When you apply for life insurance coverage, you’ll go through an underwriting period, during which you’ll be asked a number of health- and lifestyle-related questions that will help your insurer determine your premium.

If you have a history of poor health, pose a number of risk factors or are simply older, you’ll likely pay higher premiums than a young, healthy person. You’ll also do a medical exam, which should reveal most preexisting conditions. Even with all the insurer’s due diligence during the underwriting period, however, life insurance applicants may still lie or omit certain relevant health factors.

And such lies and omissions are exactly what insurers look for when they investigate claims made during the two-year contestability period. The goal is to prevent fraud.

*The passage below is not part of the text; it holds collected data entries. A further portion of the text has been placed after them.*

(* ===== verification/SourceSpec.v ===== *)
(** * What the queries of a source file compute

    The invariant of a source file (its line table is the table of its
    text) and, under it, the meaning of every position query in terms of
    the text alone: which line owns a byte, the UTF-16 offset and the column
    of a byte, the byte of a UTF-16 offset and of a line and column, with
    the round trips between them, the bounds of the results, the absence
    of panics, and the number of line records the search of
    [byte_to_line] reads. *)

From S2P Require Import Prelude Unicode Search Scanner Lines Tree Source.

Section spec.
Context `{Newlines} `{Parser}.
Implicit Types (s : Source.Repr) (b k i : nat) (ln : Line).

(** The line table of [s] is the table of its text. *)
Definition consistent (s : Source.Repr) : Prop :=
  Source.repr_lines s = lines (Source.repr_text s).

(** The reference for [utf16_to_byte]: the same scan, from the start of the
    text. *)
Definition utf16_to_byte_ref (text : str) (k : nat) : option nat :=
  match Source.utf16_to_byte_loop k 0 0 (char_indices text) with
  | inl b => Some b
  | inr k' => bool_then (bool_decide (k' = k)) (str_len text)
  end.

(** [byte_to_line] with the number of line records its search reads. *)
Definition byte_to_line_counted s (byte_idx : nat) : outcome (option nat) * nat :=
  if decide (byte_idx ≤ str_len (Source.repr_text s)) then
    let r := binary_search_probes Lines.byte_idx (Source.repr_lines s) byte_idx in
    (match r.1 with
     | Found i => Val (Some i)
     | NotFound i => i' ← checked_sub i 1; Val (Some i')
     end, r.2)
  else (Val None, 0).

Lemma consistent_table_ok s : consistent s → table_ok (Source.repr_lines s).
Proof. intros ->. apply lines_table_ok. Qed.

Lemma consistent_line_at s i ln :
  consistent s → Source.repr_lines s !! i = Some ln →
  line_at (Source.repr_text s) ln.
Proof.
  intros Hc Hi. rewrite Hc in Hi.
  by eapply (proj1 (Forall_lookup _ _) (lines_line_at _)).
Qed.

(** ** [byte_to_line] *)

(** A byte index past the end of the text has no line. *)
Lemma byte_to_line_out_of_bounds s b :
  str_len (Source.repr_text s) < b → Source.byte_to_line s b = Val None.
Proof. intros. unfold Source.byte_to_line. rewrite decide_False; [done|lia]. Qed.

(** On a well-formed table the search never reports index zero as a
    failure, so the subtraction does not overflow, and the line returned
    owns the byte index. *)
Lemma byte_to_line_owner s b :
  table_ok (Source.repr_lines s) → b ≤ str_len (Source.repr_text s) →
  ∃ i, Source.byte_to_line s b = Val (Some i)
       ∧ owner byte_idx (Source.repr_lines s) b i.
Proof.
  intros (Hh & Hs & _) Hb. unfold Source.byte_to_line. rewrite decide_True by done.
  pose proof (binary_search_owner byte_idx _ b _ Hs Hh (Nat.le_0_l b)) as Ho.
  destruct (binary_search_by_key _ _ _) as [i|i]; [by exists i|].
  destruct Ho as [Hi Ho]. exists (i - 1). by rewrite checked_sub_val by lia.
Qed.

(** The owner of a byte index of the text, with the prefix of the text it
    stands for: every query that starts from [byte_to_line] continues from
    here. *)
Lemma byte_to_line_prefix s b :
  consistent s → b ≤ str_len (Source.repr_text s) →
  ∃ i ln pl rl,
    Source.byte_to_line s b = Val (Some i)
    ∧ owner byte_idx (Source.repr_lines s) b i
    ∧ Source.repr_lines s !! i = Some ln
    ∧ Source.repr_text s = pl ++ rl
    ∧ byte_idx ln = str_len pl ∧ utf16_idx ln = str_len_utf16 pl
    ∧ str_len pl ≤ b.
Proof.
  intros Hc Hb.
  destruct (byte_to_line_owner s b) as (i & Hi & Ho); auto using consistent_table_ok.
  pose proof Ho as [(ln & Hln & Hle) _].
  destruct (consistent_line_at s i ln Hc Hln) as (pl & rl & Ht & Hbl & Hul).
  exists i, ln, pl, rl. split_and!; try done. lia.
Qed.

(** The start of a line is on that line. *)
Lemma byte_to_line_start s i ln :
  consistent s → Source.repr_lines s !! i = Some ln →
  Source.byte_to_line s (byte_idx ln) = Val (Some i).
Proof.
  intros Hc Hi. destruct (consistent_line_at s i ln Hc Hi) as (p & r & Ht & Hb & _).
  destruct (consistent_table_ok s Hc) as (Hh & Hs & Hu).
  destruct (byte_to_line_owner s (byte_idx ln)) as (j & Hj & Ho);
    [done|rewrite Ht, Hb, str_len_app; lia|].
  rewrite Hj. do 2 f_equal. apply (owner_unique byte_idx _ _ j i Hs Ho).
  split; [by exists ln|]. intros k x Hk Hle. apply (Hs i k ln x); [done..|lia].
Qed.

(** ** [byte_to_utf16] *)

(** The UTF-16 offset of a byte index is the UTF-16 length of the text
    before it; it is absent when the index is not the end of a prefix of the
    text, that is past the end or inside a character. *)
Lemma byte_to_utf16_spec s b :
  consistent s →
  Source.byte_to_utf16 s b
  = Val ((λ pr, str_len_utf16 pr.1) <$> split_at_byte (Source.repr_text s) b).
Proof.
  intros Hc. unfold Source.byte_to_utf16.
  destruct (decide (b ≤ str_len (Source.repr_text s))) as [Hb|Hb].
  - destruct (byte_to_line_prefix s b Hc Hb)
      as (i & ln & pl & rl & -> & _ & Hln & -> & Hbl & Hul & Hle). simpl.
    rewrite Hln. simpl.
    rewrite Hbl, Hul, str_get_from, decide_True, split_at_byte_app_r by done.
    destruct (split_at_byte rl _) as [[m r]|]; simpl; [|done].
    by rewrite str_len_utf16_app.
  - rewrite byte_to_line_out_of_bounds, split_at_byte_gt by lia. done.
Qed.

(** A prefix of the text is mapped to its UTF-16 length. *)
Lemma byte_to_utf16_prefix s p r :
  consistent s → Source.repr_text s = p ++ r →
  Source.byte_to_utf16 s (str_len p) = Val (Some (str_len_utf16 p)).
Proof. intros Hc Ht. by rewrite byte_to_utf16_spec, Ht, split_at_byte_app. Qed.

(** The UTF-16 offset of a byte index never exceeds the byte index. *)
Theorem byte_to_utf16_le s b u :
  consistent s → Source.byte_to_utf16 s b = Val (Some u) → u ≤ b.
Proof.
  intros Hc. rewrite byte_to_utf16_spec by done.
  destruct (split_at_byte _ b) as [[p r]|] eqn:Hs; [|done].
  apply split_at_byte_Some in Hs as [_ <-]. intros [= <-].
  apply str_len_utf16_le.
Qed.

(** ** [byte_to_column] *)

(** The column of a byte index is the number of characters between the
    start of its line and the index. *)
Lemma byte_to_column_spec s b :
  consistent s → b ≤ str_len (Source.repr_text s) →
  ∃ i pl rl,
    Source.byte_to_line s b = Val (Some i)
    ∧ Source.line_to_byte s i = Some (str_len pl)
    ∧ Source.repr_text s = pl ++ rl
    ∧ Source.byte_to_column s b
      = Val ((λ mr, chars_count mr.1) <$> split_at_byte rl (b - str_len pl)).
Proof.
  intros Hc Hb.
  destruct (byte_to_line_prefix s b Hc Hb)
    as (i & ln & pl & rl & Hi & _ & Hln & Ht & Hbl & _ & Hle).
  exists i, pl, rl. unfold Source.byte_to_column, Source.line_to_byte, Source.get,
    Source.text.
  rewrite Hi, Ht. simpl. rewrite Hln. simpl.
  rewrite Hbl, str_get_from, decide_True by done.
  split_and!; try done. by destruct (split_at_byte rl _) as [[m r]|].
Qed.

(** The column of a byte index never exceeds the byte index. *)
Theorem byte_to_column_le s b c :
  consistent s → Source.byte_to_column s b = Val (Some c) → c ≤ b.
Proof.
  intros Hc Hcol. destruct (decide (b ≤ str_len (Source.repr_text s))) as [Hb|Hb].
  - destruct (byte_to_column_spec s b Hc Hb) as (i & pl & rl & _ & _ & _ & Heq).
    rewrite Heq in Hcol.
    destruct (split_at_byte rl _) as [[m r]|] eqn:Hs; simplify_eq/=.
    apply split_at_byte_Some in Hs as [_ Hm]. pose proof (chars_count_le m). lia.
  - unfold Source.byte_to_column in Hcol.
    by rewrite byte_to_line_out_of_bounds in Hcol by lia.
Qed.

(** ** [utf16_to_byte] *)

(** The loop passes over a stretch of text whose UTF-16 end is at most the
    target. *)
Lemma utf16_loop_skip k base k0 i0 (m r : str) :
  k0 + str_len_utf16 m ≤ k →
  Source.utf16_to_byte_loop k base k0 (char_indices_from i0 (m ++ r))
  = Source.utf16_to_byte_loop k base (k0 + str_len_utf16 m)
      (char_indices_from (i0 + str_len m) r).
Proof.
  revert k0 i0. induction m as [|c m IH]; intros k0 i0 Hle.
  - by rewrite str_len_nil, str_len_utf16_nil, !Nat.add_0_r.
  - rewrite str_len_utf16_cons in Hle. pose proof (len_utf16_pos c). simpl.
    rewrite decide_False, IH by lia.
    by rewrite str_len_cons, str_len_utf16_cons, !Nat.add_assoc.
Qed.

(** The loop returns at the first character it meets once the count has
    reached the target. *)
Lemma utf16_loop_hit k base k0 i0 c (r : str) :
  k ≤ k0 →
  Source.utf16_to_byte_loop k base k0 (char_indices_from i0 (c :: r))
  = inl (base + i0).
Proof. intros. simpl. by rewrite decide_True. Qed.

(** Offsets of [char_indices] can be moved into the base. *)
Lemma utf16_loop_shift k base k0 i0 (t : str) :
  Source.utf16_to_byte_loop k base k0 (char_indices_from i0 t)
  = Source.utf16_to_byte_loop k (base + i0) k0 (char_indices t).
Proof.
  unfold char_indices. revert base k0 i0.
  induction t as [|c t IH]; intros base k0 i0; [done|].
  simpl. case_decide; [f_equal; lia|].
  rewrite IH, (IH (base + i0) _ (len_utf8 c)). f_equal. lia.
Qed.

(** On a well-formed table the search by UTF-16 offset finds an owner and
    the subtraction does not overflow. *)
Lemma utf16_search_owner s k :
  table_ok (Source.repr_lines s) →
  ∃ i, match binary_search_by_key utf16_idx (Source.repr_lines s) k with
       | Found i => Val i
       | NotFound i => checked_sub i 1
       end = Val i
       ∧ owner utf16_idx (Source.repr_lines s) k i.
Proof.
  intros (Hh & _ & Hs).
  pose proof (binary_search_owner utf16_idx _ k _ Hs Hh (Nat.le_0_l k)) as Ho.
  destruct (binary_search_by_key _ _ _) as [i|i]; [by exists i|].
  destruct Ho as [Hi Ho]. exists (i - 1). by rewrite checked_sub_val by lia.
Qed.

(** The binary search only chooses where the scan starts: the result is
    that of the scan from the start of the text. *)
Lemma utf16_to_byte_ref_eq s k :
  consistent s →
  Source.utf16_to_byte s k = Val (utf16_to_byte_ref (Source.repr_text s) k).
Proof.
  intros Hc. unfold Source.utf16_to_byte, utf16_to_byte_ref.
  destruct (utf16_search_owner s k) as (i & -> & [(ln & Hln & Hle) _]);
    auto using consistent_table_ok.
  simpl. rewrite Hln. simpl.
  destruct (consistent_line_at s i ln Hc Hln) as (pl & rl & Ht & Hbl & Hul).
  rewrite Ht, Hbl, Hul, str_index_from_app in *. simpl.
  unfold char_indices at 2. rewrite utf16_loop_skip by (simpl; lia).
  rewrite utf16_loop_shift. simpl.
  by destruct (Source.utf16_to_byte_loop _ _ _ _).
Qed.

The insurer’s investigation will look for any sign that the policyholder lied on their application. For example, if a policyholder didn’t disclose that they were a smoker, and later died of lung cancer, that’s going to raise red flags for the insurance company.

Upon their investigation, if the insurance company finds that the cause of death was linked to smoking, they can deny the claim.

But in their investigations, insurers must show proof of fraud. Here, they have no discretion on whether to pay or not — they are legally required to pay unless they can present proof that the policyholder committed application fraud.

While the contestability clause lasts for just the first two years of a policy, it can be reset if the policy lapses at any point and has to be restarted.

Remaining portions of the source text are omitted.